Reading-room conditions such as illumination, ambient light, and display luminance play an important role in how radiologists analyze and interpret images. Indeed, serious diagnostic errors can appear when observing images through everyday monitors. Typically these occur whenever professionals are ill positioned with respect to the display, or when they visualize images under improper light and luminance conditions. VRRRRoom combines immersive HMDs with interactive surfaces to support radiologists in analyzing medical images and formulating diagnostics. In this project, we show that virtual reality is a viable, portable, and cost-efficient option that can assist radiodiagnostics by considerably diminishing the effects of unsuitable ambient conditions.

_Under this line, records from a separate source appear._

(** * git-week: week boundaries and stargazer aggregation

    A shallow embedding of [src/lib/dateUtils.js] (getMonday, getNextMonday,
    formatDate), of [src/stars.js] (generateCumulativeData, fetchAllStargazers,
    main), of the earlier revision of [stars.js] that also carries
    generateChartsMarkdown, and of [src/lib/github.js] (runGraphQL), together
    with the part of the ECMAScript [Date] object these functions rely on. *)

From Stdlib Require Import ZArith Lia List Bool Ascii String.
From Stdlib Require Import Sorting.Sorted Sorting.Permutation.
From Stdlib Require Import Numbers.DecimalString.
From stdpp Require Import gmap.
Import ListNotations.

Local Open Scope Z_scope.

(* ===================================================================== *)
(** * ECMAScript time values (ECMA-262, Date objects)                      *)
(* ===================================================================== *)

(** A JavaScript number as far as this program uses them: an integer or
    NaN.  A Date object's time value is such a number (milliseconds since
    1970-01-01T00:00:00Z), NaN for an Invalid Date. *)
Inductive jsnum : Type :=
| NaN : jsnum
| Num : Z -> jsnum.

Definition jsnum_eq_dec (a b : jsnum) : {a = b} + {a <> b}.
Proof. decide equality. apply Z.eq_dec. Defined.

Inductive exn : Type :=
| RangeError (message : string)   (** thrown by toISOString on an Invalid Date *)
| Error (message : string).       (** [throw new Error(message)], and the
                                      errors of the file system *)

Definition exn_message (e : exn) : string :=
  match e with RangeError m => m | Error m => m end.

(** ** The host

    What the program gets from outside and this development does not
    compute.  [parseOther] is what the engine's [Date.parse] makes of a
    string that is not read here (see [JSDate.isoParse]): a date-time
    without time zone, which is local time, and every string outside the
    Date Time String Format, for which an engine falls back to heuristics
    of its own (V8 reads 2025-02-30 as the 2nd of March; other engines
    call it an Invalid Date).  [mkdirSync] and [writeFileSync] tell, for a
    moment of the run and a path, the exception that the call of node:fs
    throws then and there, [None] when it succeeds; the moment is given
    by the number of times [gh] has been spawned so far.  [dirname] is
    that of node:path. *)
Class Host : Type := {
  parseOther : string -> jsnum;
  mkdirSync : nat -> string -> option exn;
  writeFileSync : nat -> string -> option exn;
  dirname : string -> string
}.

Module Time.

Definition msPerDay : Z := 86400000.
Definition msPerHour : Z := 3600000.
Definition msPerMinute : Z := 60000.
Definition msPerSecond : Z := 1000.

(** The largest magnitude of a time value: 8.64e15 ms, 100,000,000 days. *)
Definition maxTime : Z := 8640000000000000.

Definition Day (t : Z) : Z := t / msPerDay.
Definition TimeWithinDay (t : Z) : Z := t mod msPerDay.

Definition isLeapYear (y : Z) : bool :=
  if negb (y mod 4 =? 0) then false
  else if negb (y mod 100 =? 0) then true
  else if negb (y mod 400 =? 0) then false
  else true.

Definition DaysInYear (y : Z) : Z := if isLeapYear y then 366 else 365.

Definition DayFromYear (y : Z) : Z :=
  365 * (y - 1970) + (y - 1969) / 4 - (y - 1901) / 100 + (y - 1601) / 400.

(** YearFromTime is "the largest integer y such that TimeFromYear(y) <= t".
    It is computed from an estimate that is off by at most one year. *)
Definition YearFromDay (d : Z) : Z :=
  let y := 1970 + (400 * d) / 146097 in
  if DayFromYear (y + 1) <=? d then y + 1
  else if DayFromYear y <=? d then y
  else y - 1.

Definition YearFromTime (t : Z) : Z := YearFromDay (Day t).

Definition InLeapYear (t : Z) : Z :=
  if isLeapYear (YearFromTime t) then 1 else 0.

Definition DayWithinYear (t : Z) : Z := Day t - DayFromYear (YearFromTime t).

(** First day (within the year) of month [m] (0 = January), given the leap
    day count [lp] of the year. *)
Definition monthStart (m lp : Z) : Z :=
  match m with
  | 0 => 0
  | 1 => 31
  | 2 => 59 + lp
  | 3 => 90 + lp
  | 4 => 120 + lp
  | 5 => 151 + lp
  | 6 => 181 + lp
  | 7 => 212 + lp
  | 8 => 243 + lp
  | 9 => 273 + lp
  | 10 => 304 + lp
  | _ => 334 + lp
  end.

Definition monthOfDayWithinYear (dwy lp : Z) : Z :=
  if dwy <? 31 then 0
  else if dwy <? 59 + lp then 1
  else if dwy <? 90 + lp then 2
  else if dwy <? 120 + lp then 3
  else if dwy <? 151 + lp then 4
  else if dwy <? 181 + lp then 5
  else if dwy <? 212 + lp then 6
  else if dwy <? 243 + lp then 7
  else if dwy <? 273 + lp then 8
  else if dwy <? 304 + lp then 9
  else if dwy <? 334 + lp then 10
  else 11.
Lemma Clean_rooted_rooted (p : string) : rooted (Clean_rooted p).
Proof.
  unfold Clean_rooted.
  destruct (foldl clean_step [] _) as [|e stack]; [by eexists|].
  by eexists.
Qed.

Lemma rooted_app (s t : string) : rooted s -> rooted (s +:+ t).
Proof. intros [u ->]. by eexists. Qed.

Lemma cleanPath_rooted (p : string) : rooted (cleanPath p).
Proof.
  rewrite cleanPath_unfold. case_decide; [by eexists|].
  pose proof (Clean_rooted_rooted
    (if decide (first_byte p <> Some "/"%char) then "/" +:+ p else p)) as Hnp.
  assert (rooted (if decide (first_byte p <> Some "/"%char) then "/" +:+ p else p))
    as Hp.
  { case_decide as Hf; [by eexists|]. destruct p as [|c p]; [done|].
    injection Hf as ->. by eexists. }
  set (p' := if decide (first_byte p <> Some "/"%char) then "/" +:+ p else p) in *.
  destruct (decide (last_byte p' = Some "/"%char /\ Clean_rooted p' <> "/"));
    [|done].
  destruct (_ && _); [done | by apply rooted_app].
Qed.

Lemma rooted_HasPrefix (p : string) : rooted p -> strings_HasPrefix p "/" = true.
Proof. by intros [t ->]. Qed.

Lemma mux_handler_cases (host p : string) :
  rooted p ->
  mux_handler the_mux' host p = rootHandler
  \/ mux_handler the_mux' host p = healthHandler time_Now
  \/ mux_handler the_mux' host p = infoHandler
  \/ mux_handler the_mux' host p = executeHandler'.
Proof.
  intros Hr. destruct (m the_mux' !! p) as [e|] eqn:He.
  - rewrite (mux_handler_key host p e He).
    destruct (the_mux_keys p (mk_is_Some _ _ He)) as [Hk|[Hk|[Hk|Hk]]];
      subst p; injection He as <-; auto.
  - left. unfold mux_handler, mux_match, the_mux in *. cbn [hosts m es] in *.
    rewrite He. cbn [filter list_filter pattern].
    rewrite decide_True by (apply Is_true_true, rooted_HasPrefix, Hr). done.
Qed.

Lemma mux_handler_unregistered (host p : string) :
  rooted p -> p <> "/health" -> p <> "/info" -> p <> "/execute" ->
  mux_handler the_mux' host p = rootHandler.
Proof.
  intros Hr H1 H2 H3. destruct (m the_mux' !! p) as [e|] eqn:He.
  - rewrite (mux_handler_key host p e He).
    destruct (the_mux_keys p (mk_is_Some _ _ He)) as [Hk|[Hk|[Hk|Hk]]];
      subst p; [done..|]. by injection He as <-.
  - unfold mux_handler, mux_match, the_mux in *. cbn [hosts m es] in *.
    rewrite He. cbn [filter list_filter pattern].
    rewrite decide_True by (apply Is_true_true, rooted_HasPrefix, Hr). done.
Qed.

Lemma run_RedirectHandler (url : string) (code : Z) (r : Request) (w : World) :
  exists resp,
    run (RedirectHandler url_Parse url code r) w = Some (resp, w)
    /\ StatusCode resp = code
    /\ Header resp !! "Location"
       = Some (hexEscapeNonASCII (redirect_url url_Parse r url))
    /\ Header resp !! "Content-Type" <> Some "application/json"
    /\ forall j, Encoded j ∉ ResponseBody resp.
Proof.
  unfold run, RedirectHandler. cbn [st_w newResponseWriter header].
  rewrite lookup_empty.
  rewrite (bool_decide_eq_false_2 (is_Some None)) by (by intros [? [=]]).
  cbn [negb andb].
  destruct (bool_decide (Method r = "GET")), (bool_decide (Method r = "HEAD"));
    eexists; (split; [reflexivity|]); (split; [done|]);
    (split; [reflexivity|]); (split; [done|]); intros j; cbn;
    first [ apply not_elem_of_nil
          | intros ?%list_elem_of_singleton; discriminate ].
Qed.


End ServerProperties.

Section Timeout.

Context {World : Type}.
Context (time_Now : World -> Time * World).
Context (http_Do http_Do2 : Z -> OutRequest -> World -> (string + RawResponse) * World).
Context (map_range : gmap string any -> World -> list (string * any) * World).
Context (json_Decode_ExecuteRequest : string -> string + ExecuteRequest).
Context (json_Marshal_ClaudeRequest : ClaudeRequest -> string + string).
Context (json_Unmarshal_ClaudeResponse : string -> string + ClaudeResponse).
Context (json_Unmarshal_map : string -> string + option (gmap string any)).
Context (fmt_v : any -> string).
Context (agent : GoAgent).
Context (url_Parse : string -> option (string * string)).
Context (stripHostPort : string -> string).

Local Abbreviation executeHandler_with Do :=
  (executeHandler World time_Now Do map_range json_Decode_ExecuteRequest
     json_Marshal_ClaudeRequest json_Unmarshal_ClaudeResponse
     json_Unmarshal_map fmt_v agent).
Local Abbreviation Execute_with Do :=
  (Execute World time_Now Do map_range json_Marshal_ClaudeRequest
     json_Unmarshal_ClaudeResponse json_Unmarshal_map fmt_v agent).
Local Abbreviation serve_with Do :=
  (serve World time_Now Do map_range json_Decode_ExecuteRequest
     json_Marshal_ClaudeRequest json_Unmarshal_ClaudeResponse
     json_Unmarshal_map fmt_v agent url_Parse stripHostPort).

(** The only timeout the upstream call is ever made with is 60 seconds. *)
Hypothesis same_at_60 : forall req w, http_Do2 60 req w = http_Do 60 req w.

Lemma CreateMessage_timeout (c : ClaudeClient) (system msg : string) (w : World) :
  CreateMessage World http_Do2 json_Marshal_ClaudeRequest
    json_Unmarshal_ClaudeResponse c system msg w =
  CreateMessage World http_Do json_Marshal_ClaudeRequest
    json_Unmarshal_ClaudeResponse c system msg w.
Proof.
  unfold CreateMessage.
  destruct (json_Marshal_ClaudeRequest _) as [e|data]; [done|].
  cbn [http_NewRequest]. unfold mbind, SM_bind, in_world.
  by rewrite same_at_60.
Qed.

Lemma Execute_timeout (prompt : string) (context : option (gmap string any))
    (w : World) :
  Execute_with http_Do2 prompt context w = Execute_with http_Do prompt context w.
Proof.
  unfold Execute, mbind, SM_bind.
  destruct (in_world time_Now w) as [[t0 w0]|]; [|done].
  destruct (buildUserMessage World map_range fmt_v prompt context w0)
    as [[msg w1]|]; [|done].
  by rewrite CreateMessage_timeout.
Qed.

Lemma executeHandler_timeout (r : Request) (st : St World) :
  executeHandler_with http_Do2 r st = executeHandler_with http_Do r st.
Proof.
  unfold executeHandler. case_decide; [done|].
  destruct (json_Decode_ExecuteRequest (Body r)) as [e|req]; [done|].
  unfold mbind, SM_bind, lift. by rewrite Execute_timeout.
Qed.

End Timeout.

Section Metadata.

Context {World : Type}.
Context (time_Now : World -> Time * World).
Context (http_Do : Z -> OutRequest -> World -> (string + RawResponse) * World).
Context (map_range : gmap string any -> World -> list (string * any) * World).
Context (json_Decode_ExecuteRequest : string -> string + ExecuteRequest).
Context (json_Marshal_ClaudeRequest : ClaudeRequest -> string + string).
Context (json_Unmarshal_ClaudeResponse : string -> string + ClaudeResponse).
Context (json_Unmarshal_map : string -> string + option (gmap string any)).
Context (fmt_v : any -> string).
Context (agent : GoAgent).
Context (url_Parse : string -> option (string * string)).
Context (stripHostPort : string -> string).

Local Abbreviation executeHandler_with Do :=
  (executeHandler World time_Now Do map_range json_Decode_ExecuteRequest
     json_Marshal_ClaudeRequest json_Unmarshal_ClaudeResponse
     json_Unmarshal_map fmt_v agent).
Local Abbreviation serve_with Do :=
  (serve World time_Now Do map_range json_Decode_ExecuteRequest
     json_Marshal_ClaudeRequest json_Unmarshal_ClaudeResponse
     json_Unmarshal_map fmt_v agent url_Parse stripHostPort).

Lemma executeHandler_same_input (r : Request) (body2 : string)
    (q1 q2 : ExecuteRequest) :
  json_Decode_ExecuteRequest (Body r) = inr q1 ->
  json_Decode_ExecuteRequest body2 = inr q2 ->
  Input q1 = Input q2 ->
  executeHandler_with http_Do (with_body r body2) = executeHandler_with http_Do r.
Proof.
  intros H1 H2 Hin. unfold executeHandler. cbn [with_body Method Body].
  case_decide; [done|]. by rewrite H1, H2, Hin.
Qed.

(** C9.  Two POST /execute requests that differ only in their bodies,
    where both bodies decode and the decoded requests have the same input
    (so they differ in the metadata only: request id, user id, timeout),
    get identical responses in the same world.  And the upstream call is
    only ever made with the 60 second timeout: two transports that agree
    at that timeout give identical responses. *)
Theorem metadata_has_no_effect (r : Request) (body2 : string)
    (q1 q2 : ExecuteRequest) (w : World) :
  URL_Path r = "/execute" -> RequestURI r <> "*" -> Method r = MethodPost ->
  json_Decode_ExecuteRequest (Body r) = inr q1 ->
  json_Decode_ExecuteRequest body2 = inr q2 ->
  Input q1 = Input q2 ->
  serve_with http_Do (with_body r body2) w = serve_with http_Do r w
  /\ (forall http_Do2,
        (forall req w0, http_Do2 60 req w0 = http_Do 60 req w0) ->
        serve_with http_Do2 r w = serve_with http_Do r w).
Proof.
  intros Hp Hu Hm H1 H2 Hin. split.
  - rewrite !serve_execute by done.
    by rewrite (executeHandler_same_input r body2 q1 q2).
  - intros http_Do2 H60. rewrite !serve_execute by done. unfold run.
    by rewrite (executeHandler_timeout time_Now http_Do http_Do2).
Qed.

End Metadata.


Lemma metadata_has_no_effect_witness :
  mock_serve upstream_ok (with_body (request "POST" "/execute" "good") "good30")
    mock_world
  = mock_serve upstream_ok (request "POST" "/execute" "good") mock_world
  /\ (forall http_Do2,
        (forall req w0, http_Do2 60 req w0 = mock_Do upstream_ok 60 req w0) ->
        serve MockWorld mock_Now http_Do2 mock_range mock_Decode mock_Marshal
          mock_Unmarshal_ClaudeResponse mock_Unmarshal_map mock_fmt_v mock_agent
          mock_Parse id (request "POST" "/execute" "good") mock_world
        = mock_serve upstream_ok (request "POST" "/execute" "good") mock_world).
Proof.
  apply (metadata_has_no_effect mock_Now (mock_Do upstream_ok) mock_range
           mock_Decode mock_Marshal mock_Unmarshal_ClaudeResponse
           mock_Unmarshal_map mock_fmt_v mock_agent mock_Parse id
           (request "POST" "/execute" "good") "good30"
           (mock_request 1000) (mock_request 30000) mock_world);
    [reflexivity | discriminate | reflexivity | reflexivity | reflexivity
    | reflexivity].
Defined.


Lemma execute_failure_envelope_witness :
  mock_serve upstream_down (request "POST" "/execute" "good") mock_world
  = Some (error_response
            "Claude API call failed: failed to send request: context deadline exceeded",
          {| calls := 1; clock := 5000000 |}).
Proof.
  apply (execute_failure_envelope mock_Now (mock_Do upstream_down) mock_range
           mock_Decode mock_Marshal mock_Unmarshal_ClaudeResponse
           mock_Unmarshal_map mock_fmt_v mock_agent mock_Parse id
           (request "POST" "/execute" "good") (mock_request 1000));
    [reflexivity | discriminate | reflexivity | reflexivity | reflexivity].
Defined.


(** C8 as stated fails.  The answer to GET /execute is the plain text of
    [http.Error], with Content-Type text/plain, not a JSON body. *)
Lemma rejection_is_plain_text :
  mock_serve upstream_ok (request "GET" "/execute" "") mock_world
  = Some (plain_error "Method not allowed" 405, mock_world)
  /\ Header (plain_error "Method not allowed" 405) !! "Content-Type"
     = Some "text/plain; charset=utf-8"
  /\ ~ json_reply (plain_error "Method not allowed" 405).
Proof.
  split; [vm_compute; reflexivity|]. split; [reflexivity|].
  intros [H _]. vm_compute in H. discriminate H.
Qed.

(** C10 as stated fails.  GET //health is not served by the root handler:
    the multiplexer redirects it (301) to /health.  And a CONNECT request
    in authority form has an empty path, which no pattern matches: 404. *)
Lemma unclean_path_is_redirected :
  (exists resp,
     mock_serve upstream_ok (request "GET" "//health" "") mock_world
     = Some (resp, mock_world)
     /\ StatusCode resp = 301
     /\ Header resp !! "Location" = Some "/health"
     /\ resp <> root_response)
  /\ (exists resp,
        mock_serve upstream_ok (request "CONNECT" "" "") mock_world
        = Some (resp, mock_world)
        /\ StatusCode resp = 404).
Proof.
  split; eexists; (split; [vm_compute; reflexivity|]).
  - split; [reflexivity|]. split; [reflexivity | discriminate].
  - reflexivity.
Qed.
(** 100 invested for one year at 12% in the first component. *)
Definition one_year_inputs_basic : Basic.Inputs :=
  Basic.mkInputs 1000 12 1 100 12 "new" true false 30.

(** 500 invested for two years at 10% in equity: the gain is 105, below
    the exemption, and is not taxed. *)
Definition small_equity_inputs : Simplified.Inputs :=
  Simplified.mkInputs 100 12 2 500 10 "equity" "old" 30 0 "reduceEmi".

(** A loan of 1000 at 12% over one year, 100 of it prepaid. *)
Definition reduce_tenure_inputs : Simplified.Inputs :=
  Simplified.mkInputs 1000 12 1 100 10 "equity" "old" 30 0 "reduceTenure".

(** A loan of 100 with "extra cash" of -100000: the balance to repay
    becomes 100100. *)
Definition negative_cash_inputs : Simplified.Inputs :=
  Simplified.mkInputs 100 12 1 (-100000) 10 "equity" "old" 30 0 "reduceTenure".

(** Inputs on which the prepaid schedule is built under a finite bound
    whatever the tenure solver answers: the installment is reduced, or
    the cash covers the loan. *)
Definition finite_bound (inp : Simplified.Inputs) : Prop :=
  String.eqb (Simplified.prepaymentMethod inp) "reduceEmi" = true \/
  Simplified.loanAmount inp <= Simplified.extraCash inp.

(** A loan of 5000000 at 12% over two years, 1000000 of it prepaid with
    the installment reduced; the cash would otherwise go to a fixed
    deposit at 10%; 50000 of the 80C allowance is already used. *)
Definition two_year_inputs : Simplified.Inputs :=
  Simplified.mkInputs 5000000 12 2 1000000 10 "fd" "old" 30 50000 "reduceEmi".

(** The same loan under tax regime "new". *)
Definition two_year_new_inputs : Simplified.Inputs :=
  Simplified.mkInputs 5000000 12 2 1000000 10 "fd" "new" 30 50000 "reduceEmi".

(** In the first component: a loan of 1000 at 12% over one year, 100 of
    it prepaid, under tax regime "new". *)
Definition new_regime_inputs_basic : Basic.Inputs :=
  Basic.mkInputs 1000 12 1 100 10 "new" true false 30.

(** 1000000 invested for one year at 12% in the first component: a gain
    above 100000. *)
Definition taxed_gain_inputs_basic : Basic.Inputs :=
  Basic.mkInputs 5000000 12 1 1000000 12 "new" true false 30.

(** Groups of [size] consecutive elements, in order; the trailing group
    may be shorter. *)
Fixpoint chunks {A : Type} (fuel size : nat) (l : list A) : list (list A) :=
  match fuel, l with
  | O, _ => []
  | _, [] => []
  | S fuel', _ => firstn size l :: chunks fuel' size (skipn size l)
  end.

(** The years of a schedule: its rows in groups of 12. *)
Definition years (sched : list Simplified.Row) : list (list Simplified.Row) :=
  chunks (length sched) 12 sched.

Definition sumR (l : list R) : R := fold_right Rplus 0 l.

Definition annualInterest (y : list Simplified.Row) : R :=
  sumR (map Simplified.interest y).

Definition annualPrincipal (y : list Simplified.Row) : R :=
  sumR (map Simplified.principal y).

(** The allowance left under section 80C, fixed for a scenario. *)
Definition remainingPrincipalAllowance (used : R) : R :=
  Rmax 0 (Simplified.SECTION_80C_LIMIT - used).

Definition interestDeduction (y : list Simplified.Row) : R :=
  Rmin (annualInterest y) Simplified.SECTION_24B_SOP_LIMIT.

Definition principalDeduction (allowance : R) (y : list Simplified.Row) : R :=
  Rmin (annualPrincipal y) allowance.

(** The total tax benefit in the words of the specification: the sum over
    the years of (interest deduction + principal deduction) times the
    slab fraction. *)
Definition totalTaxBenefit (sched : list Simplified.Row) (used slab : R) : R :=
  sumR (map (fun y =>
               (interestDeduction y
                + principalDeduction (remainingPrincipalAllowance used) y)
               * slab)
            (years sched)).

(** The entries [yearlyData] holds for consecutive years starting at year
    [k], with the sums accumulated the way the callback does. *)
Fixpoint aggregates (k : nat) (ys : list (list Simplified.Row))
  : list Simplified.Year.t :=
  match ys with
  | [] => []
  | y :: t =>
      Simplified.Year.mk k
        (fold_left (fun a row => a + Simplified.interest row) y 0)
        (fold_left (fun a row => a + Simplified.principal row) y 0)
      :: aggregates (S k) t
  end.

(** The balance after [j] installments of [emi] on a principal of [P] at
    monthly rate [mr], when no clamp applies. *)
Definition unclampedBalance (P mr emi : R) (j : nat) : R :=
  P * (1 + mr) ^ j - emi * ((1 + mr) ^ j - 1) / mr.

Sousa, M., Mendes, D., Paulo, S., Matela, N., Jorge, J., and Simões Lopes, D. VRRRRoom: Virtual reality for radiologists in the reading room. Proc. of the 2017 CHI Conference on Human Factors in Computing Systems. ACM, New York, 2017; http://dx.doi.org/10.1145/3025453.3025566

http://it-medex.inesc-id.pt/project/vrrrroom

https://youtu.be/7sFT-vO27XQ

Mauricio Sousa, Daniel Mendes, Soraia Paulo, Nuno Matela, Joaquim Jorge, and Daniel Simões Lopes, Universidade de Lisboa
antonio.sousa@ist.utl.pt

ins03.gif Virtual desk and rendered medical volume.
ins04.gif The system combines virtual reality and desktop touch interactions to aid radiodiagnostics and cancel out improper light and luminance conditions.

back to top  4. WatchThru

WatchThru is an interactive method for extending wrist-worn displays on commercially available smartwatches. To address the limited visual and interaction space, WatchThru expands the device into 3D through a transparent display. This enables three novel interactions that leverage and extend smartwatch glanceability: Pop-up Visuals, Second Perspective, and Peek-through. In contrast to most AR displays, this device does not obstruct the user’s face, nor does it require the user to hold it (like a smartphone). It therefore has interesting potential as a wearable, unobtrusive, and always-accessible wrist-worn AR device.


WatchThru has interesting potential as an unobtrusive and always-accessible wrist-worn AR device.


Wenig, D., Schöning, J., Olwal, A., Oben, M., and Malaka, R. WatchThru: Expanding smartwatch displays with mid-air visuals and wrist-worn augmented reality. Proc. of the International Conference on Human Factors in Computing Systems. 2017.

http://www.dirkwenig.eu/research/watchthru/

https://www.youtube.com/watch?v=PsNDF8yrhwl

Dirk Wenig, University of Bremen
Johannes Schöning, University of Bremen
Alex Olwal, Google
Mathias Oben, Hasselt University
Rainer Malaka, University of Bremen
schoening@uni-bremen.de

ins05.gif WatchThru extends smartwatch displays into 3D space, enabling novel AR interactions.